(* ===== verification/Prelude.v ===== *)
(** * Valerioedx: a verification development of the operating system

    Valerioedx is a small Unix-like system: a kernel for AArch64 with processes,
    signals, virtual memory, a virtual file system, FAT32 on a virtio disk,
    pipes and terminals, and a user C library with a few programs.  This library
    models the C code of the kernel and of the C library as executable
    functions and proves what makes each part correct.

    This file is the root and the prelude: machine integers, the error and
    state monad [M], lists updated by index, bit operations, the tactics and the
    hint databases [cint], [cint_rw].

    ** How the code is modelled

    - Integers are [Z].  Where the C code computes at a width the model applies
      [u8], [u16], [u32], [u64], [i32] or [i64], so wrap-around is part of every
      definition.
    - A function that changes state is of type [M S A]: [Done (a, s')], [Fault]
      (a null or dangling pointer, an index outside its array, a division by
      zero, fuel that has run out) or [Stuck] (a lock that is taken for ever).
      The theorems that a call is correct state [Done], so they include that it
      ends and does not fault.
    - Memory is a total function from addresses to bytes ([Memory]); kernel
      pointers are addresses of the direct map and go through [V2P], user
      pointers through the page tables of the process.  Kernel objects that are
      reached by pointers only through their fields (tasks, processes, areas,
      inodes, open files, pipes, terminals, cached pages, slabs) are maps from
      an address to a record; address 0 is NULL and has no record.  Objects
      whose layout matters (page tables, heap blocks of the user allocator,
      virtio rings, disk blocks, user structures) are bytes.
    - Spin locks are a bit of the state; taking a taken lock is [Stuck].  A call
      that sleeps is modelled by one pass of its loop: the pass tells whether the
      task has gone to sleep ([None], [false], [SysSwitch]), and runs again when
      the scheduler switches to it.
    - A local array that the code does not initialise is a variable [uninit] of
      the section; the results of [kmalloc] are taken from a list of addresses in
      the state, and may be 0.
    - Hardware, assembly and static addresses are parameters: the clocks, the
      device registers, the address of the frame buffer and of static objects.
      Cache and TLB maintenance, memory barriers and kernel messages that only
      inform have no effect on the modelled state and are left out.

    ** The files

    Base.
    - [Prelude]: this file.  [Memory]: bytes, little-endian loads and stores,
      equality of memories with its [Proper] instances.  [DList]: intrusive
      lists, used by [Sched], [Vma] and [Heap].
    - [KString]: [lib/src/string.c].  [Dtb]: [kernel/arch/aarch64/cpu/dtb.c].

    Memory management.
    - [Pmm]: [kernel/mm/pmm.c]; it implements the class [FrameAllocator].
    - [Vmm]: [kernel/mm/vmm.c] over any [FrameAllocator].
    - [Vma]: [kernel/mm/vma.c] over [Vmm].
    - [Heap]: [kernel/mm/heap.c], with its own [Module Heap].

    Threads and processes.
    - [Sched], [Sync]: [kernel/threading/sched.c], [sync.c].
    - [Kernel]: the state [kst] that the system calls share (scheduler, address
      spaces, inodes, files, pipes, terminals, page cache, memory) and the class
      [Drivers] of the operations an inode names.
    - [Signal]: [kernel/syscalls/kill.c].  [Proc]: [fork.c].  [Cred]:
      [getuid.c].  [Elf], [ElfLoad], [Exec]: [kernel/fs/elf.c] and
      [kernel/syscalls/exec.c].
    - [Uaccess]: the first half of [kernel/syscalls/write.c].  [Mmap]: [mmap.c],
      [time.c].  [Sysctl]: [sysctl.c].  [Syscall]: the dispatcher and the
      supervisor call of [exceptions.c].

    Files.
    - [Vfs]: [kernel/fs/vfs.c].  [Devfs]: [devfs.c].  [Fd]: [file.c], [dup.c],
      [write.c], [ioctl.c].  [Path]: [open.c], [mkdir.c], [chdir.c], [stat.c].
      [Pipe]: [pipe.c].
    - FAT32, [kernel/fs/fat32.c]: [FatName] (times and names), [Fat] (table and
      data, over the class [BlockDevice]), [FatDir] (directories, mount) are the
      code; [FatFile], [FatLookup], [FatCreate], [FatRemove], [FatMount] are the
      proofs on files, searches, creation, removal and the mount.
    - [Virtio]: the block driver, [firmware/virtio.c] and [virtio-blk.c], over
      the class [VirtioBlk] of the device; [VirtioDisk] makes it a
      [BlockDevice], so the file system's theorems hold of the disk.

    Console.
    - [TtyState], [Tty], [TtyIo]: [kernel/drivers/tty.c] over the class
      [Console]; [TtyLine] proves the line discipline.
    - [Ramfb]: [firmware/ramfb.c] and the output half of [firmware/uart.c];
      [cons_console] is the [Console] made of them.
    - [VirtioInput]: keyboard and mouse, over the class [InputDevice]; keys go to
      the terminal of [Tty].

    User space.
    - [UString], [UCtype]: [user/src/string.c], [ctype.c].  [UMalloc], [UStdlib]:
      [stdlib.c], over the class [Pager] of the kernel's answers to [mmap].
      [UFormat], [UStdio]: [stdio.c], over the class [Descriptors].
    - [ULibc]: the system-call functions ([unistd.c] and others) with the
      kernel's dispatcher below them.
    - [VBasic]: the BASIC interpreter, [user/programs/vbasic/vbasic.c].

    ** What the theorems show

    - Refinement of an abstract object: the terminal's line discipline is an
      editor of lines ([tty_edits_lines], [typed_line_is_read],
      [keyboard_types_lines]); the console is a grid of cells
      ([ramfb_putc_refines], [erase_below_scrolls]); a pipe is a bounded queue
      ([pipe_refines_queue]); the mouse is a queue of reports
      ([mouse_driver_refines]); a FAT directory is a list of entries
      ([fat32_lookup_refines]); the device tree is a tree
      ([dtb_get_property_finds]); buffered output is the text of the format
      ([vfprintf_sends]); the pid hash is a map ([pid_hash_is_map]).
    - Functional correctness, with the frame conditions: allocation
      ([pmm_alloc_frame_spec], [kmalloc_fresh_block], [kfree_releases_block],
      [malloc_contract], [free_contract], [realloc_contract]); mapping
      ([vmm_map_page_translates], [vma_unmap_exact], [vma_allocate_first_fit],
      [elf_load_correct]); files ([fat32_read_contents], [fat32_write_contents],
      [fat32_create_then_lookup], [fat32_unlink_removes],
      [fat32_mount_geometry]); scheduling ([schedule_picks_highest]); numbers,
      expressions and sorting ([strtoul_value], [expression_value],
      [program_sorted]).
    - Round trips: [vfs_write_then_read], [virtio_disk_stores],
      [copy_user_roundtrip], [signal_frame_roundtrip],
      [sscanf_reads_snprintf].
    - Invariants and safety: reference counts of open files
      ([fd_refs_preserved], [fork_shares_files]), run queues
      ([run_queues_are_lists]), the driver's rings ([virtio_init_ready]), the
      confinement of unprivileged processes ([unprivileged_confined]), the room
      of [vsnprintf] ([vsnprintf_bounded]).
    - Agreement of two sides: the library's system calls and the dispatcher
      ([calls_reach_kernel]), the vector copies and the copies by bytes
      ([vector_copy_bytewise]).
    - Termination on any input: [free_cluster_chain_terminates], and every
      theorem that states [Done].
    - Defects that the model exhibits are theorems too, where the effect is
      more than a missing test: [pipe_end_never_closed], [sysctl_writes_kernel],
      [vmm_map_page_oom_deadlock], [syscall_signal_swaps_result],
      [ungetc_at_end_lost], [malloc_misses_refusal] and others.

    ** Interfaces

    A client is verified against a class and the implementation discharges it:
    [FrameAllocator] (by [pmm_allocator]), [BlockDevice] (by [virtio_device]),
    [Console] (by [cons_console]), [Drivers], [VirtioBlk], [InputDevice],
    [Pager], [Descriptors].  The last five stand for code outside the sources
    (devices, the kernel seen from a program) or for function pointers; each has
    an example instance that the witnesses use.

    ** Fuel

    Loops that are not structural take a number of passes.
    - Strings: [str_fuel] (4096) bounds a kernel string, a page being the longest
      the code builds; a library routine on a string of [n] bytes needs [n + 1].
    - Chains: [proc_fuel], [task_fuel] are the number of objects and one.  A list
      of [n] areas, blocks or hash entries needs [n + 1].
    - FAT32: [fuel] counts the clusters visited; a chain without a cycle visits
      each at most once, so the number of clusters and two is enough, and
      [free_cluster_chain_terminates] shows that freeing ends even on a cycle.
    - The device tree: any fuel above [totalsize].  Number printing: 64 digits,
      the width of the numbers.  The terminal: [line_fuel], a line and one.
    - The interrupt handlers of [VirtioInput]: more than the events in the ring.
      The block device answers within [vb_delay] steps of its class.
    - The BASIC parser: a depth of three times the length of the text and three;
      [qsort]: the number of elements.

    ** Not modelled

    - [kernel/arch/aarch64/cpu/main.c], [boot.S], [switch.S], the vector table:
      start-up order, assembly, register saving.
    - [gic.c], [timer.c], [pl031.c], [fwcfg.c], the receive half of
      [firmware/uart.c], [drivers/uart.c], [virtio-rng.c]: reads and
      writes of device registers, whose effects are outside the sources.
    - [kernel/arch/x64], an unfinished port, with its text console.
    - The shell and the utilities of [user/utils], which call the C library.
    - Of modelled files: [process_create] and the start of the scheduler,
      the asynchronous mode of the block driver, which nothing uses,
      [ramfb_init], messages. *)
From Stdlib Require Export ZArith Lia Bool.
From stdpp Require Export gmap fin_maps.
From stdpp Require Export prelude.
#[export] Set Default Proof Using "Type".
Open Scope Z_scope.

(** ** Machine integers of the C source *)

(** [u8], [u16], [u32], [u64] truncate to the width of the unsigned C type,
    [i32], [i64] to the two's complement signed one. *)
Definition u8 (x : Z) : Z := x mod 2 ^ 8.
Definition u16 (x : Z) : Z := x mod 2 ^ 16.
Definition u32 (x : Z) : Z := x mod 2 ^ 32.
Definition u64 (x : Z) : Z := x mod 2 ^ 64.
Definition i8 (x : Z) : Z := (x + 2 ^ 7) mod 2 ^ 8 - 2 ^ 7.
Definition i32 (x : Z) : Z := (x + 2 ^ 31) mod 2 ^ 32 - 2 ^ 31.
Definition i64 (x : Z) : Z := (x + 2 ^ 63) mod 2 ^ 64 - 2 ^ 63.

(** [(u32)-1], the "no index" value of several components. *)
Definition U32_MAX : Z := 4294967295.
(** [(u64)-1]. *)
Definition U64_MAX : Z := 18446744073709551615.

Create HintDb cint.
Create Rewrite HintDb cint_rw.

Lemma u8_range x : 0 <= u8 x < 256.
Proof. apply Z.mod_pos_bound. lia. Qed.
Lemma u16_range x : 0 <= u16 x < 65536.
Proof. apply Z.mod_pos_bound. lia. Qed.
Lemma u32_range x : 0 <= u32 x < 4294967296.
Proof. apply Z.mod_pos_bound. lia. Qed.
Lemma u64_range x : 0 <= u64 x < 18446744073709551616.
Proof. apply Z.mod_pos_bound. lia. Qed.
Lemma i32_range x : - 2147483648 <= i32 x < 2147483648.
Proof. unfold i32. pose proof (Z.mod_pos_bound (x + 2^31) (2^32)). lia. Qed.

Task directions:
Your answer should be the lines of the listing above between the line holding "each at most" and the line holding "- The BASIC", inclusive, restated word for word and alone.

Response area:
      each at most once, so the number of clusters and two is enough, and
      [free_cluster_chain_terminates] shows that freeing ends even on a cycle.
    - The device tree: any fuel above [totalsize].  Number printing: 64 digits,
      the width of the numbers.  The terminal: [line_fuel], a line and one.
    - The interrupt handlers of [VirtioInput]: more than the events in the ring.
      The block device answers within [vb_delay] steps of its class.
    - The BASIC parser: a depth of three times the length of the text and three;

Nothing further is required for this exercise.